WHAT TO PRODUCE
Check every line of the entries below for the word "unnamed", and copy the ones that have it.

GIVEN ENTRIES
(** * word-chain: the generation endpoint and the puzzle page

    A shallow embedding of the two revisions of the generation endpoint
    ([src/app/api/wordchain/route.ts] and [unnamed/part_001]) and of the two
    revisions of the puzzle page ([unnamed/part_002] and [src/app/page.tsx]),
    followed by the properties of the specification proved (or refuted)
    on them.

    Conventions of the embedding.
    - JavaScript integers (counters, millisecond time stamps, indices) are
      [Z]; a number that may be [NaN] is an [option Z] with [None] for [NaN].
    - JavaScript strings are [string]s of ASCII characters; [undefined]
      read out of a string or an array cell is the empty string, which is
      how [join] and the renderer of the page treat it.
    - The clock ([Date.now()]), the text the model returns and
      [JSON.parse] are inputs of the functions that use them. *)

From Stdlib Require Import ZArith Ascii String DecimalString.
From stdpp Require Import gmap strings list fin_maps.

Local Open Scope Z_scope.

(** ** JavaScript strings *)

Module Js.

Definition code (c : ascii) : N := N_of_ascii c.

(** White space and line terminators, as [trim] and [parseInt] skip them. *)
Definition isWhiteSpace (c : ascii) : bool :=
  let n := code c in
  ((9 <=? n) && (n <=? 13) || (n =? 32))%N.

Definition isLower (c : ascii) : bool := ((97 <=? code c) && (code c <=? 122))%N.
Definition isUpper (c : ascii) : bool := ((65 <=? code c) && (code c <=? 90))%N.
Definition isDigit (c : ascii) : bool := ((48 <=? code c) && (code c <=? 57))%N.

(** The class [[a-zA-Z]] and the class [\w]. *)
Definition isLetter (c : ascii) : bool := isLower c || isUpper c.
Definition isWordChar (c : ascii) : bool :=
  isLetter c || isDigit c || (code c =? 95)%N.

(** [.] of a regular expression without the [s] flag. *)
Definition isLineTerminator (c : ascii) : bool :=
  ((code c =? 10) || (code c =? 13))%N.

Definition upperChar (c : ascii) : ascii :=
  if isLower c then ascii_of_N (code c - 32) else c.

Definition chars (s : string) : list ascii := list_ascii_of_string s.
Definition str (l : list ascii) : string := string_of_list_ascii l.

(** [s.toUpperCase()] *)
Definition toUpperCase (s : string) : string := str (upperChar <$> chars s).

Fixpoint trimStartL (l : list ascii) : list ascii :=
  match l with
  | c :: r => if isWhiteSpace c then trimStartL r else l
  | [] => []
  end.

Definition trimEndL (l : list ascii) : list ascii := rev (trimStartL (rev l)).

(** [s.trim()] *)
Definition trim (s : string) : string := str (trimEndL (trimStartL (chars s))).

(** [s[j]]: a string of one character, or [undefined]. *)
Definition charAt (s : string) (j : nat) : string :=
  match chars s !! j with
  | Some c => str [c]
  | None => ""
  end.

(** [a.join('')] *)
Definition join (a : list string) : string := foldr String.append "" a.

(** [a[i] = v] on an array: past the end the array grows, and the cells
    in between are holes. *)
Definition arraySet (a : list string) (i : nat) (v : string) : list string :=
  if decide (i < length a)%nat then <[i := v]> a
  else a ++ replicate (i - length a) ""%string ++ [v].

(** The list is empty or begins with a character that is not white
    space. *)
Definition cleanStart (l : list ascii) : Prop :=
  match l with
  | c :: _ => isWhiteSpace c = false
  | [] => True
  end.

(** [s.split(',')[0]] *)
Fixpoint beforeComma (l : list ascii) : list ascii :=
  match l with
  | c :: r => if (code c =? 44)%N then [] else c :: beforeComma r
  | [] => []
  end.

End Js.

(** ** The rate limiter of [route.ts] *)

Record rateLimitRecord := { count : Z; resetTime : Z }.

Record rateLimitResult :=
  { allowed : bool; remaining : Z; windowResetTime : Z }.

(** [RATE_LIMIT] *)
Definition maxRequests : Z := 10.
Definition windowMs : Z := 15 * 60 * 1000.
Definition blockDurationMs : Z := 5 * 60 * 1000.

RESULT BELOW
    ([src/app/api/wordchain/route.ts] and [unnamed/part_001]) and of the two
    revisions of the puzzle page ([unnamed/part_002] and [src/app/page.tsx]),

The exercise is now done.